College basketball was truncated just before the sport’s biggest money-maker, the NCAA Tournament. Kansas ended the season No. 1 (no argument here) before a seasonal Elite Eight or Final Four reversal could wreck things for the Jayhawks. The NCAA women’s tournament loomed with Connecticu­t, long the sport’s sure thing, looking unusually common and Arkansas fans excited again about the artists formerly known as Lady Razorbacks.

Pro basketball and hockey were shelved with the artists in midstroke, although the NBA has thrived with ESPN’s “The Last Dance” documentar­y sending the Stephen A. Smiths of the world looking for deeper meanings to Michael Jordan’s career. I’m not sure what NASCAR is doing or if there will be a WNBA season or not, although an April weekend without the azaleas in bloom at the Masters I found particular­ly unsettling.

No sport’s unkind fate sorrowed me more than that of high-school basketball in Arkansas. A three-day March stand at Bank OZK Arena was trimmed to one day with four of 12 state champions crowned and 16 other teams going home with the equivalent of participat­ion ribbons.

Thankfully, at least to this journalist, Oaklawn’s racing season endured. And what’s officially known as Oaklawn Racing Casino Resort slowly is bouncing to its feet, although the sports-betting pavilion remains closed for general principles: no games on which to bet.

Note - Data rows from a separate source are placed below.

(* ===== verification/Create.v ===== *)
(** * Creation of a session

    [srtp_create] for a policy of counter mode and HMAC-SHA1: the session it
    makes is ready for packets, with the keys that RFC 3711 derives from the
    master key of the policy. *)
From stdpp Require Import gmap.
From S2P Require Export Dealloc SrtpProps.
Open Scope mword_scope.

(** Lookups in a map built from distinct locations. *)
Local Ltac lookups :=
  repeat first [rewrite lookup_insert_eq | rewrite lookup_insert_ne by congruence].

(** ** Requirements *)

(** The kernel is initialised, with the types that the policies name, and
    allocations succeed. *)
Record ready (w : world) : Prop := {
  ready_heap : heap_ok w;
  ready_state : kstate (kernel w) = crypto_kernel_state_secure;
  ready_cipher : find_cipher_type (cipher_type_list (kernel w)) AES_128_ICM = Some aes_icm;
  ready_auth : find_auth_type (auth_type_list (kernel w)) HMAC_SHA1 = Some hmac;
  ready_mem : forall l, (fresh w <= l)%positive -> exists j, mem w l = Some j /\ wf_junk j
}.

(** A policy of counter mode and HMAC with an authentication key of [kl] octets
    and a tag of [tl]. *)
Record icm_hmac (p : crypto_policy_t) (kl tl : nat) : Prop := {
  ih_cipher : policy_cipher_type p = AES_128_ICM;
  ih_cipher_len : policy_cipher_key_len p = 30;
  ih_auth : policy_auth_type p = HMAC_SHA1;
  ih_auth_len : policy_auth_key_len p = Z.of_nat kl;
  ih_tag_len : policy_auth_tag_len p = Z.of_nat tl;
  ih_key : (0 < kl <= 20)%nat;
  ih_tag : (tl <= 20)%nat
}.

Anyone who can’t watch a sporting event without a financial stake in the outcome has had little to dote on but horse racing since the second Thursday in March. The second Friday of that month, predictabl­y falling on the 13th date, marked the first time Oaklawn raced without spectators. In an inspired move, Oaklawn filled the scheduling gap created by the Kentucky Derby’s September with the first May running of the Arkansas Derby. Oaklawn’s all-sources handle of $41 million on May 2 still boggles the mind.

Bob Baffert, with Charlatan and Nadal sweeping the first split Arkansas Derby since 1960, unveiled two unbeaten colts whom the Hall of Fame trainer is keeping under “bubble wrap” in the especially long run-up to the big one at Churchill Downs. Wouldn’t it be something if Baffert ended the year with three Triple Crown winners (following American Pharoah and Justify in 2015 and 2018, respective­ly) under two different systems. It’s not as if horse racing had framers of a constituti­on or a supreme court to interpret the law.

Oh, well: Just as long as they don’t play “My Old Kentucky Home” before the Belmont and Frank Sinatra doesn’t sing “New York, New York” before the Derby.